This theme contained 5 topics related to COVID-19 mitigation strategies aside from vaccination. ‘Socializing Safely’ contained situation-specific questions about mitigating personal risk via non-pharmaceutical interventions (e.g., “mask,” “outdoor,” “distancing”). ‘Testing and Isolation’ was related to best practices following exposure or infection. Though “asymptomatic” was among the top 50 words associated with this topic, no words were explicitly related to vaccination. ‘Ventilation’ was specific to mitigating airborne transmission, including questions about airflow in homes, schools, and workplaces. ‘Sanitation and Hygiene’ was specific to mitigating surface transmission. Activities surrounding food (e.g., “grocery,” “food,” “restaurant”) were frequently referenced. Finally, ‘Masks’ reflected the desire to optimize face mask usage (e.g., “protect,” “double,” “effective”). References to mask “recommend[ations]” or “require[ments]” were also common.

Theme 4: Society and institutions

This theme contained 3 topics related to social institutions. The most frequent words in ‘Education’ (e.g., “decision,” “reopen,” “guidance”) reflected uncertainty surrounding the return to in-person schooling, especially for “elementary” school-aged children. ‘Healthcare and Policy’ was a broad topic covering the healthcare system, public policy, official COVID-19 guidelines, and occupations. Many submissions referenced specific locations. Finally, ‘Social Participation’ captured participation in public life, most notably “travel.” Guidelines or requirements (e.g., “vaccination”), locations (e.g., “state,” “country”), and timing or anticipation (e.g., “month,” “summer,” “plan”) were frequently referenced.

Theme 5: Family and personal relationships

This theme contained 3 topics that mostly captured submissions seeking situation-specific advice. ‘Interacting with Family’ covered interactions within and between households, such as living arrangements and travel. Safety concerns (e.g., “safe,” “quarantine,” “precaution”) and modes of travel were more common here than in the ‘Social Participation’ topic. ‘Children and Parenting’ mostly pertained to younger children. “Eligible” was among the most frequent words, reflecting anticipation of vaccines for this demographic. Finally, ‘Personal Relationships’ referenced specific relationships (e.g., “daughter,” “husband,” “friend”) and arrangements or plans (e.g., “stay,” “come,” “live”).
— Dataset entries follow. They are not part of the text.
Lemma job_wp id req (w : World) :
  all_chars no_slash id = true → allowed names req = true →
  wp id req (job_of id req) (λ r w', explained w'.2 (length w.2) id req r) w.
Proof.
  intros Hid Hal. unfold allowed in Hal. destruct (objectKey (request_key req)) as [q|e] eqn:Hkey.
  - destruct req; [eapply put_wp|eapply get_wp|eapply get_range_wp|eapply stat_wp|eapply delete_wp]; done.
  - assert (job_of id req = Ret (Err e)) as ->.
    { destruct req; cbn [request_key] in Hkey; cbn [job_of];
        unfold local_Put, local_Get, local_GetRange, local_Stat, local_Delete; by rewrite Hkey. }
    intros w' _. apply bad_key in Hkey. by destruct e.
Qed.

(** * The whole *)
Definition sys_inv (s : LocalSys) : Prop :=
  local_inv (files s, log s)
  ∧ (∀ id cl, running s !! id = Some cl → ∃ req, asked s !! id = Some req
      ∧ wp id req (cl_prog cl) (λ r w, explained w.2 (cl_start cl) id req r) (files s, log s))
  ∧ (∀ e, e ∈ log s → ∃ id req, asked s !! id = Some req ∧ ok_event id req e)
  ∧ (∀ o, o ∈ ended s → ∃ req, asked s !! oc_id o = Some req ∧ (oc_stop o ≤ length (log s))%nat
      ∧ explained (take (oc_stop o) (log s)) (oc_start o) (oc_id o) req (oc_reply o)).

Lemma turn_inv t s : sys_inv s → sys_inv (turn names t s).
Proof.
  intros (Hi & Hrun & Hlog & Hend). destruct t as [id req|id fault|id]; cbn [turn].
  - case_bool_decide as Hnew; [|done]. destruct (all_chars no_slash id) eqn:Hid; [|done].
    destruct (allowed names req) eqn:Hal; [|done]. cbn [andb].
    assert (∀ i r, asked s !! i = Some r → <[id := req]> (asked s) !! i = Some r) as Hold.
    { intros i r Hr. rewrite lookup_insert_ne; [done|congruence]. }
    split_and!; cbn; [done| | |].
    + intros i cl Hcl. apply lookup_insert_Some in Hcl as [[<- <-]|[Hne Hcl]].
      * exists req. split; [by rewrite lookup_insert_eq|]. by apply (job_wp id req (files s, log s)).
      * destruct (Hrun _ _ Hcl) as (r & Hr & Hwp). exists r. auto.
    + intros e He. destruct (Hlog e He) as (i & r & ? & ?). eauto.
    + intros o Ho. destruct (Hend o Ho) as (r & ? & ? & ?). eauto.
  - destruct (running s !! id) as [[start p]|] eqn:Hcl; [|done].
    destruct (Hrun _ _ Hcl) as (req & Hreq & Hwp). cbn in Hwp. destruct p as [r|X c k].
    + split_and!; cbn; [done| |done|].
      * intros i cl' Hcl'. apply lookup_delete_Some in Hcl' as [_ ?]. by apply Hrun.
      * intros o [Ho|Ho%list_elem_of_singleton]%elem_of_app; [by apply Hend|subst o]. cbn.
        exists req. split_and!; [done|done|]. rewrite take_ge by done. by apply (Hwp (files s, log s)), rely_refl.
    + specialize (Hwp _ fault (rely_refl id (files s, log s) Hi)). cbn in Hwp.
      destruct (act fault c (files s)) as [fs' r] eqn:Ha. destruct Hwp as [Hg Hwp].
      pose proof Hg as (es & Hes & Hok & Hi' & _). cbn in Hes. apply app_inv_head in Hes. rewrite Hes in *.
      split_and!; cbn; [done| | |].
      * intros i cl' Hcl'. apply lookup_insert_Some in Hcl' as [[<- <-]|[Hne Hcl']]; [by exists req|].
        destruct (Hrun _ _ Hcl') as (r' & Hr' & Hwp'). exists r'. split; [done|].
        eapply wp_later; [exact Hwp'|]. by eapply guar_rely.
      * intros e [He|He]%elem_of_app; [by apply Hlog|]. exists id, req. rewrite Forall_forall in Hok. auto.
      * intros o Ho. destruct (Hend o Ho) as (r' & ? & ? & ?). exists r'. rewrite length_app, take_app_le by done.
        split_and!; [done|lia|done].
  - split_and!; cbn; [done| |done|done]. intros i cl Hcl. apply lookup_delete_Some in Hcl as [_ ?]. by apply Hrun.
Qed.
End Reasoning.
Theme 6: Navigating the COVID-19 infodemic

This theme contained 5 topics related to interacting with COVID-19 information. Many submissions in ‘Verifying Information’ referenced academic or online sources (e.g., “article,” “post,” “study”) and asked the team to fact-check information. Among the top 50 words in this topic, only “ivermectin” referenced a specific news item, in contrast to general references such as “article” or “news.” ‘Feedback’ captured salutations, post requests, and expressions of gratitude. ‘Data and Statistics’ referenced metrics of COVID-19 burden (e.g., “case,” “death,” “infection”) and reflected confusion about interpreting them. ‘Sense-making’ captured uncertainty and reflected the desire to cope with the pandemic (e.g., “normal,” “want,” “life”). Of note, the word “pandemic” (but not “covid” or “coronavirus”) was among the top 50 words. Finally, ‘Risk Assessment’ captured complex risk decisions (e.g., “understand,” “factor,” “consider”) and reflected desires to simplify them (e.g., “high,” “low,” “reduce”).
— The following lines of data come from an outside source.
(* ===== verification/TransferSafe.v ===== *)
(** A migration never lets both machines run: the target is asked to start only
    after the source was seen down, and the source again only after the target was
    seen off; and nothing is written to a target that was asked to start. *)

From S2P Require Import Prelude StateM GoTime GoStr Transfers TransferPlan TransferRun TransferControl TransferMachine TransferFrame.

Section Safe.
Context {W : Type} `{!World W} `{!TransferTexts}.
(** The migration, its machines, and which of the two readings of the trace. *)
Context (x ss sv ts : string) (strict : bool).

#[local] Abbreviation live := (live x ts strict).
#[local] Abbreviation source_off := (source_off ss sv).
#[local] Abbreviation safe := (safe x ss sv ts strict).

(** Actions that write to the target. *)
Definition writes (action : string) : Prop := action ∈ ["prepare"; "sync"; "cutover"]%string.

#[export] Instance writes_dec action : Decision (writes action).
Proof. unfold writes. apply _. Defined.

(** A record that knows of every start of the target. *)
Record mine (tr : list Event) (t : VMTransfer) : Prop := {
  mi_id : tf_ID t = x;
  mi_source : source_server t = ss;
  mi_vm : source_vm t = sv;
  mi_target : target_server t = ts;
  mi_live v : v ∈ live tr → v = tf_TargetVMID t ∧ tf_TargetStartRequested t = true
}.

(** A record whose next actions fit its state. *)
Record ready (t : VMTransfer) : Prop := {
  rd_pending : writes (tf_PendingAction t) → tf_TargetStartRequested t = false;
  rd_recovery : tf_Status t = "recovering"%string → writes (tf_RecoveryAction t) → tf_TargetStartRequested t = false;
  rd_keep : strict = true → tf_PendingAction t ≠ "rollback_keep"%string ∧ tf_ActiveAction t ≠ "rollback_keep"%string
              ∧ tf_RecoveryAction t ≠ "rollback_keep"%string
}.

(** What a worker may know on top: the record in memory is this migration's; no
    start was requested; the source is down; no target is live; it runs; which
    machine the target is. *)
Record Marks := mkMarks {
  mk_here : bool; mk_unstarted : bool; mk_off : bool; mk_dead : bool; mk_running : bool; mk_target : option string
}.

Record marked (m : Marks) (s : Service W) : Prop := {
  md_unstarted : mk_unstarted m = true → tf_TargetStartRequested (sv_t s) = false;
  md_off : mk_off m = true → source_off (sv_trace s) = true;
  md_dead : mk_dead m = true → live (sv_trace s) = ∅;
  md_running : mk_running m = true → tf_PendingAction (sv_t s) = ""%string ∧ tf_Status (sv_t s) ≠ "recovering"%string;
  md_target v : mk_target m = Some v → tf_TargetVMID (sv_t s) = v
}.

Record inv (m : Marks) (s : Service W) : Prop := {
  in_safe : safe (sv_trace s);
  in_here : mk_here m = true → tf_ID (sv_t s) = x;
  in_row r : sv_rows s !! x = Some r → mine (sv_trace s) (tr_payload r) ∧ ready (tr_payload r);
  in_mem : tf_ID (sv_t s) = x → mine (sv_trace s) (sv_t s) ∧ ready (sv_t s) ∧ marked m s
}.

Lemma mine_mono tr tr' t : live tr' ⊆ live tr → mine tr t → mine tr' t.
Proof. intros Hsub []. split; [done..|]. intros v Hv. apply mi_live0. set_solver. Qed.

Lemma mine_dead tr t : live tr = ∅ → tf_ID t = x → source_server t = ss → source_vm t = sv → target_server t = ts → mine tr t.
Proof. intros Hl ? ? ? ?. split; [done..|]. intros v. rewrite Hl. set_solver. Qed.

Lemma mine_unstarted tr t : mine tr t → tf_TargetStartRequested t = false → live tr = ∅.
Proof. intros [] Hr. apply elem_of_equiv_empty_L. intros v (_ & ?)%mi_live0. congruence. Qed.

Lemma mine_unnamed tr t : mine tr t → tf_TargetVMID t = ""%string → live tr = ∅.
Proof.
  intros [] Ht. apply elem_of_equiv_empty_L. intros v Hv. destruct (mi_live0 v Hv) as [-> _]. rewrite Ht in Hv.
  by apply (live_named x ts strict) in Hv.
Qed.

(** ** One event *)
Lemma inv_event m e life (w : W) s :
  target_start x ts e = None → safe_event x ss sv ts strict e (sv_trace s) →
  (mk_off m = true → tf_ID (sv_t s) = x → source_off (sv_trace s) = true → source_off (e :: sv_trace s) = true) →
  inv m s → inv m (mkService w (e :: sv_trace s) life (sv_faults s) (sv_rows s) (sv_desired s) (sv_t s)).
Proof.
  intros He Hok Hoff [Hs Hh Hr Hm]. pose proof (live_off x ts strict e (sv_trace s) He) as Hsub. split; cbn [sv_trace sv_rows sv_t].
  - by apply safe_cons.
  - done.
  - intros r Hrow. destruct (Hr r Hrow). split; [by eapply mine_mono|done].
  - intros Hid. destruct (Hm Hid) as (? & ? & []). split_and!; [by eapply mine_mono|done|]. split; [done| | |done|done].
    + intros Ho. by apply Hoff, md_off0.
    + intros Hl. specialize (md_dead0 Hl). cbn [sv_trace]. set_solver.
Qed.

Lemma quiet_event {A} tag (c : Call A) a tr : quiet c = true →
  target_start x ts (Ev tag c a) = None ∧ source_start x ss sv (Ev tag c a) = false
  ∧ delta_write x (Ev tag c a) = false ∧ source_off (Ev tag c a :: tr) = source_off tr.
Proof. by destruct c. Qed.

Lemma unpowered_event e tr : target_start x ts e = None → source_start x ss sv e = false → delta_write x e = false →
  safe_event x ss sv ts strict e tr.
Proof. intros H1 H2 H3. unfold safe_event. rewrite H1, H2, H3. destruct strict; [done|]. by split. Qed.

Lemma inv_ask m {A} (c : Call A) : quiet c = true → keeps (inv m) (ask c).
Proof.
  intros Hc s Hs. unfold ask. destruct (sv_life s) as [|life]; [done|].
  destruct (ask_world A c (sv_world s)) as [w a]. destruct (quiet_event (tf_ID (sv_t s)) c a (sv_trace s) Hc) as (? & ? & ? & Ho).
  apply inv_event; [done|by apply unpowered_event|by rewrite Ho|done].
Qed.

Lemma inv_status m server vm : mk_off m = false → keeps (inv m) (ask (VMStatus server vm)).
Proof.
  intros Ho s Hs. unfold ask. destruct (sv_life s) as [|life]; [done|].
  destruct (ask_world _ _ _) as [w a]. apply inv_event; [done|by apply unpowered_event|by rewrite Ho|done].
Qed.

Lemma inv_statement m : keeps (inv m) statement.
Proof. intros s [Hs Hh Hr Hm]. unfold statement. destruct (sv_life s); split; cbn; try done; intros Hid; by destruct (Hm Hid) as (? & ? & []). Qed.

(** ** The record in memory *)
Lemma inv_set m m' (f : VMTransfer → VMTransfer) s :
  (mk_here m' = true → tf_ID (f (sv_t s)) = x) →
  (tf_ID (f (sv_t s)) = x → mine (sv_trace s) (f (sv_t s)) ∧ ready (f (sv_t s)) ∧ marked m' (with_t (f (sv_t s)) s)) →
  inv m s → inv m' (with_t (f (sv_t s)) s).
Proof. intros Hh Hf [Hs _ Hr _]. by split. Qed.

Lemma inv_set_t m m' f : (∀ s, inv m s → inv m' (with_t (f (sv_t s)) s)) →
  hoare (inv m) (set_t f) (λ _, inv m').
Proof. intros Hf s Hs. apply Hf, Hs. Qed.

Lemma mine_calm f tr t : calm f → mine tr t → mine tr (f t).
Proof.
  intros [Hid Hsrc Htgt _ _ _] []. destruct (Hsrc t) as (? & ? & ?), (Htgt t) as [Hv Hr].
  split; [congruence..|]. intros v Hin. rewrite Hv, Hr. by apply mi_live0.
Qed.

Lemma ready_calm f t : calm f → ready t → ready (f t).
Proof.
  intros [_ _ Htgt Hact Hrec Hst] []. destruct (Htgt t) as [Hv Hr], (Hact t) as [Hp Ha]. split; rewrite ?Hp, ?Ha, ?Hr.
  - done.
  - intros Hs. destruct (Hrec t) as [->| ->]; [|by inversion 1 as [|? ? ? Hin]; subst; set_solver].
    destruct (Hst t) as [Heq|]; [|done]. rewrite Heq in Hs. by apply rd_recovery0.
  - intros Hk. destruct (rd_keep0 Hk) as (? & ? & ?). split_and!; [done..|]. by destruct (Hrec t) as [->| ->].
Qed.

Lemma inv_calm m f : calm f → keeps (inv m) (set_t f).
Proof.
  intros Hf. apply inv_set_t. intros s Hs. apply (inv_set m); [| |done]; rewrite (calm_id f Hf); [apply Hs|].
  intros Hid. destruct (in_mem _ _ Hs Hid) as (? & ? & []).
  split_and!; [by apply mine_calm|by apply ready_calm|]. destruct Hf as [_ _ Htgt Hact _ Hst].
  destruct (Htgt (sv_t s)) as [Hv Hr], (Hact (sv_t s)) as [Hp _]. split; cbn [sv_t with_t]; rewrite ?Hr, ?Hp, ?Hv; try done.
  intros Hm. destruct (md_running0 Hm) as [? ?]. split; [done|]. by destruct (Hst (sv_t s)) as [->|].
Qed.

(** ** Statements on the record *)
Lemma calm_revision n : calm (set_Revision n).
Proof. calm_tac. Qed.

Lemma inv_update m f :
  (∀ r t r', f r t = Some r' → tr_payload r' = t) → keeps (inv m) (update_row f).
Proof.
  intros Hf. unfold update_row. apply keeps_bind; [apply inv_statement|intros _]. intros s Hs. run_st.
  destruct (sv_rows s !! tf_ID (sv_t s)) as [r|] eqn:Hrow; [|done].
  case_bool_decide; [|done]. destruct (f r _) as [r'|] eqn:Hr'; [|done]. apply Hf in Hr'. cbn.
  pose proof (inv_calm m _ (calm_revision (tf_Revision (sv_t s) + 1)) s Hs) as [Ha Hh Hb Hc].
  cbn [fst snd set_t modify] in *. split; cbn [sv_trace with_t with_rows sv_t sv_rows] in *; [done|done| |].
  - intros q Hq. destruct (decide (tf_ID (sv_t s) = x)) as [Hid|Hid].
    + rewrite Hid, lookup_insert_eq in Hq. injection Hq as <-. rewrite Hr'. by destruct (Hc Hid) as (? & ? & _).
    + rewrite lookup_insert_ne in Hq by done. by apply Hb.
  - intros Hid. destruct (Hc Hid) as (? & ? & []). by split_and!.
Qed.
Visualization of question box submissions

Fig 1 displays the t-SNE visualization of submissions and topics. Data points (i.e., submissions) are differentiated by colors and symbols according to their theme and highest-probability topic. Points that are closer in proximity represent submissions with relatively similar topic probability distributions. Overall, the classification of submissions according to their highest-probability topic resulted in well-defined t-SNE clusters. The algorithmic clustering of topics was generally consistent with the themes that we generated using thematic analysis, with three notable exceptions: ‘Testing and Isolation,’ ‘Behavior Surrounding Vaccination,’ and ‘Viral Variants.’ For example, we placed the topic ‘Viral Variants’ under the ‘Scientific and Medical Basis of COVID-19’ theme, but the algorithm clustered submissions in this topic alongside topics in ‘COVID-19 Mitigation Strategies’ and ‘Navigating the COVID-19 Infodemic.’ This demonstrates the interconnectedness among topics and reflects that different thematic classifications may be possible.

Fig 1. T-SNE visualization of submissions to the Dear Pandemic question box.

Trend analysis of topic prevalence

Fig 2 displays each topic’s prevalence over time, as determined by its mean daily probability. A number of topics showed distinct trends. ‘Viral Variants’ peaked around January and July 2021, corresponding to increased news attention on the Alpha and Delta variants. Topics in the ‘COVID-19 Vaccine’ theme showed a sequential increase in prevalence over time: first ‘Development and Rollout,’ then ‘Safety and Side Effects,’ then ‘Dosage and Timing,’ then finally ‘Behavior Surrounding Vaccination.’ Conversely, topics in the ‘COVID-19 Mitigation Strategies’ theme decreased in prevalence over time. Finally, topics related to family and children, such as ‘Education,’ ‘Interacting with Family,’ ‘Personal Relationships,’ and ‘Children and Parenting’ peaked around the winter holiday and summer seasons.

Fig 2. Trends in topic prevalence from August 24, 2020 to August 24, 2021.


In this study, we analyzed questions that readers submitted to Dear Pandemic, a prominent science communication campaign, during the height of the COVID-19 pandemic. We used LDA topic modeling to discover latent topics among the submissions, and we used thematic analysis to interpret the results. We generated six themes that characterized readers’ information needs: ‘Scientific and Medical Basis of COVID-19,’ ‘COVID-19 Vaccine,’ ‘COVID-19 Mitigation Strategies,’ ‘Society and Institutions,’ ‘Family and Personal Relationships,’ and ‘Navigating the COVID-19 Infodemic.’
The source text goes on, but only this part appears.